Start of Listed records
(* ===== verification/Files.v ===== *)
(** * src/files.cpp: the listing and its differences

    [list] reads the tree through a walk that may stop at an error; [diff],
    [diff_name] and [intersection_name] run the standard library's linear
    merges over two sorted listings.  The theorems give each merge its
    reference definition, a filter of the left listing. *)

From S2P Require Import Prelude OrdMap FsPath Utils.

Abbreviation file_map := (list (path * file_time)).

(** ** The tree walk *)

(** One entry met by the walk; [None] is a question the file system answered
    with an error. *)
Record dir_entry := {
  de_path : path;
  de_time : option file_time;
  de_regular : option bool;
  de_symlink : option bool;
}.

(** What [recursive_directory_iterator] hands over, entry by entry, and the
    error that ends it early. *)
Inductive walk_step := Visit (e : dir_entry) | WalkError.

Fixpoint entries_with_times (walk : list walk_step) : list dir_entry :=
  match walk with
  | Visit e :: walk' => e :: entries_with_times walk'
  | WalkError :: _ | [] => []
  end.

Definition listed (e : dir_entry) : bool :=
  bool_decide (de_regular e = Some true) && bool_decide (de_symlink e = Some false)
  && bool_decide (is_Some (de_time e)).

Definition list_tree (walk : list walk_step) : file_map :=
  foldl (fun m e => OrdMap.try_emplace m (de_path e) (de_time e ?? 0)) []
    (List.filter listed (entries_with_times walk)).

(** ** The merges of <algorithm> *)

Fixpoint set_difference {A} (lt : A -> A -> bool) (l1 : list A) : list A -> list A :=
  fix aux l2 :=
    match l1, l2 with
    | [], _ => []
    | _, [] => l1
    | x :: l1', y :: l2' =>
        if lt x y then x :: set_difference lt l1' l2
        else if lt y x then aux l2'
        else set_difference lt l1' l2'
    end.

Fixpoint set_intersection {A} (lt : A -> A -> bool) (l1 : list A) : list A -> list A :=
  fix aux l2 :=
    match l1, l2 with
    | [], _ => []
    | _, [] => []
    | x :: l1', y :: l2' =>
        if lt x y then set_intersection lt l1' l2
        else if lt y x then aux l2'
        else x :: set_intersection lt l1' l2'
    end.

(** [std::inserter] into an empty map. *)
Definition into_map (l : file_map) : file_map :=
  foldl (fun m e => OrdMap.try_emplace m e.1 e.2) [] l.

(** [operator<] on the entries, and the comparator that reads names alone. *)
Definition by_entry : KeyOrder (path * file_time) :=
  {| key_of e := (path_image e.1, e.2);
     key_cmp := pair_compare (pair_compare bool_compare (lex_compare String.compare)) Z.compare |}.

Definition by_name : KeyOrder (path * file_time) :=
  {| key_of e := path_image e.1;
     key_cmp := pair_compare bool_compare (lex_compare String.compare) |}.

Definition diff (left right : file_map) : file_map :=
  into_map (set_difference (@OrdMap.klt _ by_entry) left right).

Definition diff_name (left right : file_map) : file_map :=
  into_map (set_difference (@OrdMap.klt _ by_name) left right).

Definition intersection_name (left right : file_map) : file_map :=
  into_map (set_intersection (@OrdMap.klt _ by_name) left right).

(** ** Lemmas *)

Section merges.
Context {A : Type} (order : KeyOrder A).
Let lt := @OrdMap.klt A order.
Let eqk := @OrdMap.keq A order.

Lemma existsb_eq_above x (l : list A) :
  Forall (fun y => lt x y = true) l -> existsb (eqk x) l = false.
Proof.
  induction 1 as [|y l Hy Hl IH]; [done|]. simpl. rewrite IH, orb_false_r.
  apply OrdMap.keq_false. by apply OrdMap.klt_ne.
Qed.

Lemma not_lt_either x y : lt x y = false -> lt y x = false -> eqk x y = true.
Proof.
  unfold lt, eqk, OrdMap.klt, OrdMap.keq, OrdMap.kcmp. rewrite (tc_sym (key_of x)).
  by destruct (key_cmp _ _).
Qed.

(** The common part of both merges: below the head of the right list nothing
    on the left meets it. *)
Lemma filter_drop_head (p : bool -> bool) y l1 l2 :
  Forall (fun x => eqk x y = false) l1 ->
  List.filter (fun x => p (existsb (eqk x) (y :: l2))) l1 =
  List.filter (fun x => p (existsb (eqk x) l2)) l1.
Proof.
  intros Hl. apply List.filter_ext_in. intros x Hx%list_elem_of_In.
  rewrite Forall_forall in Hl. simpl. by rewrite Hl.
Qed.

Lemma Forall_lt_neq y l : Forall (fun x => lt y x = true) l -> Forall (fun x => eqk x y = false) l.
Proof.
  intros Hl. eapply Forall_impl; [exact Hl|]. intros x Hx. apply OrdMap.keq_false.
  intros Hk. by apply OrdMap.klt_ne in Hx.
Qed.

Lemma set_difference_spec l1 l2 :
  StronglySorted (fun x y => lt x y = true) l1 ->
  StronglySorted (fun x y => lt x y = true) l2 ->
  set_difference lt l1 l2 = List.filter (fun x => negb (existsb (eqk x) l2)) l1.
Proof.
  intros H1. revert l2. induction H1 as [|x l1 H1 IH1 Hx]; intros l2 H2; [by destruct l2|].
  induction H2 as [|y l2 H2 IH2 Hy].
  { simpl. f_equal. clear. induction l1 as [|a l1 IH]; simpl; [done|]. by f_equal. }
  cbn [set_difference]. fold lt. destruct (lt x y) eqn:Exy; [|destruct (lt y x) eqn:Eyx].
  - rewrite IH1 by (by constructor).
    assert (existsb (eqk x) (y :: l2) = false) as Hf.
    { apply existsb_eq_above. constructor; [done|]. eapply Forall_impl; [exact Hy|].
      intros z Hz. by eapply OrdMap.klt_trans. }
    cbn [List.filter]. by rewrite Hf.
  - cbn [set_difference] in IH2. rewrite IH2. symmetry. apply (filter_drop_head negb).
    apply Forall_lt_neq. constructor; [done|]. eapply Forall_impl; [exact Hx|].
    intros z Hz. by eapply OrdMap.klt_trans.
  - pose proof (not_lt_either _ _ Exy Eyx) as Heq. rewrite IH1 by done.
    cbn [List.filter existsb]. rewrite Heq. simpl. symmetry. apply (filter_drop_head negb).
    apply Forall_lt_neq. eapply Forall_impl; [exact Hx|].
    intros z Hz. unfold lt. apply OrdMap.keq_iff in Heq. by rewrite <- (OrdMap.klt_key x y).
Qed.

Lemma set_intersection_spec l1 l2 :
  StronglySorted (fun x y => lt x y = true) l1 ->
  StronglySorted (fun x y => lt x y = true) l2 ->
  set_intersection lt l1 l2 = List.filter (fun x => existsb (eqk x) l2) l1.
Proof.
  intros H1. revert l2. induction H1 as [|x l1 H1 IH1 Hx]; intros l2 H2; [by destruct l2|].
  induction H2 as [|y l2 H2 IH2 Hy].
  { simpl. clear. induction l1 as [|a l1 IH]; simpl; [done|]. by f_equal. }
  cbn [set_intersection]. fold lt. destruct (lt x y) eqn:Exy; [|destruct (lt y x) eqn:Eyx].
  - rewrite IH1 by (by constructor).
    assert (existsb (eqk x) (y :: l2) = false) as Hf.
    { apply existsb_eq_above. constructor; [done|]. eapply Forall_impl; [exact Hy|].
      intros z Hz. by eapply OrdMap.klt_trans. }
    cbn [List.filter]. by rewrite Hf.
  - cbn [set_intersection] in IH2. rewrite IH2. symmetry. apply (filter_drop_head (fun b => b)).
    apply Forall_lt_neq. constructor; [done|]. eapply Forall_impl; [exact Hx|].
    intros z Hz. by eapply OrdMap.klt_trans.
  - pose proof (not_lt_either _ _ Exy Eyx) as Heq. rewrite IH1 by done.
    cbn [List.filter existsb]. rewrite Heq. simpl. f_equal. symmetry.
    apply (filter_drop_head (fun b => b)).
    apply Forall_lt_neq. eapply Forall_impl; [exact Hx|].
    intros z Hz. unfold lt. apply OrdMap.keq_iff in Heq. by rewrite <- (OrdMap.klt_key x y).
Qed.
End merges.

Lemma sorted_by_entry (m : file_map) :
  OrdMap.sorted m -> StronglySorted (fun x y => @OrdMap.klt _ by_entry x y = true) m.
Proof.
  induction 1 as [|e m Hm IH He]; constructor; [done|].
  eapply Forall_impl; [exact He|]. intros x. unfold OrdMap.klt, OrdMap.kcmp. simpl.
  unfold pair_compare at 2. simpl. unfold pair_compare. simpl.
  by destruct (match bool_compare _ _ with Eq => _ | c => c end).
Qed.

Lemma sorted_by_name (m : file_map) :
  OrdMap.sorted m -> StronglySorted (fun x y => @OrdMap.klt _ by_name x y = true) m.
Proof. done. Qed.

Lemma into_map_id (m : file_map) : OrdMap.sorted m -> into_map m = m.
Proof. intros. by apply (OrdMap.foldl_try_emplace_sorted []). Qed.

Lemma existsb_entry (m : file_map) (e : path * file_time) : OrdMap.sorted m ->
  existsb (@OrdMap.keq _ by_entry e) m = bool_decide (OrdMap.find m e.1 = Some e.2).
Proof.
  intros Hs. apply eq_true_iff_eq. rewrite existsb_exists, bool_decide_eq_true. split.
  - intros ([p t] & Hin%list_elem_of_In & Hk%OrdMap.keq_iff). simpl in Hk.
    injection Hk as H1 H2 H3. apply OrdMap.find_elem in Hin; [|done]. rewrite H3, <- Hin.
    apply OrdMap.find_key. simpl. unfold path_image. congruence.
  - intros (k & Hin & Hk)%OrdMap.find_Some. exists (k, e.2).
    split; [by apply list_elem_of_In|]. apply OrdMap.keq_iff. simpl in *. by rewrite Hk.
Qed.

Lemma existsb_name (m : file_map) (e : path * file_time) :
  existsb (@OrdMap.keq _ by_name e) m = OrdMap.contains m e.1.
Proof.
  induction m as [|x m IH]; [done|]. simpl. rewrite IH. unfold OrdMap.contains. simpl.
  replace (@OrdMap.keq _ by_name e x) with (OrdMap.keq x.1 e.1); [by destruct (OrdMap.keq x.1 e.1)|].
  rewrite OrdMap.keq_sym. done.
Qed.

(** The reference definitions. *)
Lemma diff_filter (left right : file_map) : OrdMap.sorted left -> OrdMap.sorted right ->
  diff left right =
  List.filter (fun e => negb (bool_decide (OrdMap.find right e.1 = Some e.2))) left.
Proof.
  intros Hl Hr. unfold diff.
  rewrite (set_difference_spec by_entry) by (by apply sorted_by_entry).
  rewrite into_map_id by (by apply OrdMap.sorted_filter).
  apply List.filter_ext. intros e. by rewrite existsb_entry.
Qed.

Lemma diff_name_filter (left right : file_map) : OrdMap.sorted left -> OrdMap.sorted right ->
  diff_name left right = List.filter (fun e => negb (OrdMap.contains right e.1)) left.
Proof.
  intros Hl Hr. unfold diff_name.
  rewrite (set_difference_spec by_name) by (by apply sorted_by_name).
  rewrite into_map_id by (by apply OrdMap.sorted_filter).
  apply List.filter_ext. intros e. by rewrite existsb_name.
Qed.

Lemma intersection_name_filter (left right : file_map) :
  OrdMap.sorted left -> OrdMap.sorted right ->
  intersection_name left right = List.filter (fun e => OrdMap.contains right e.1) left.
Proof.
  intros Hl Hr. unfold intersection_name.
  rewrite (set_intersection_spec by_name) by (by apply sorted_by_name).
  rewrite into_map_id by (by apply OrdMap.sorted_filter).
  apply List.filter_ext. intros e. by rewrite existsb_name.
Qed.

Lemma sorted_list_tree walk : OrdMap.sorted (list_tree walk).
Proof.
  unfold list_tree. generalize (List.filter listed (entries_with_times walk)).
  intros l. assert (OrdMap.sorted (V:=file_time) []) as Hs by apply OrdMap.sorted_nil.
  revert Hs. generalize (@nil (path * file_time)).
  induction l as [|e l IH]; intros m Hm; simpl; [done|]. apply IH. by apply OrdMap.sorted_try_emplace.
Qed.

#[export] Hint Resolve sorted_list_tree : syncfs.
End of Listed records
Find all the lines with "match" in the data and copy them.

Written solution.
  match walk with
    match l1, l2 with
    match l1, l2 with
  by destruct (match bool_compare _ _ with Eq => _ | c => c end).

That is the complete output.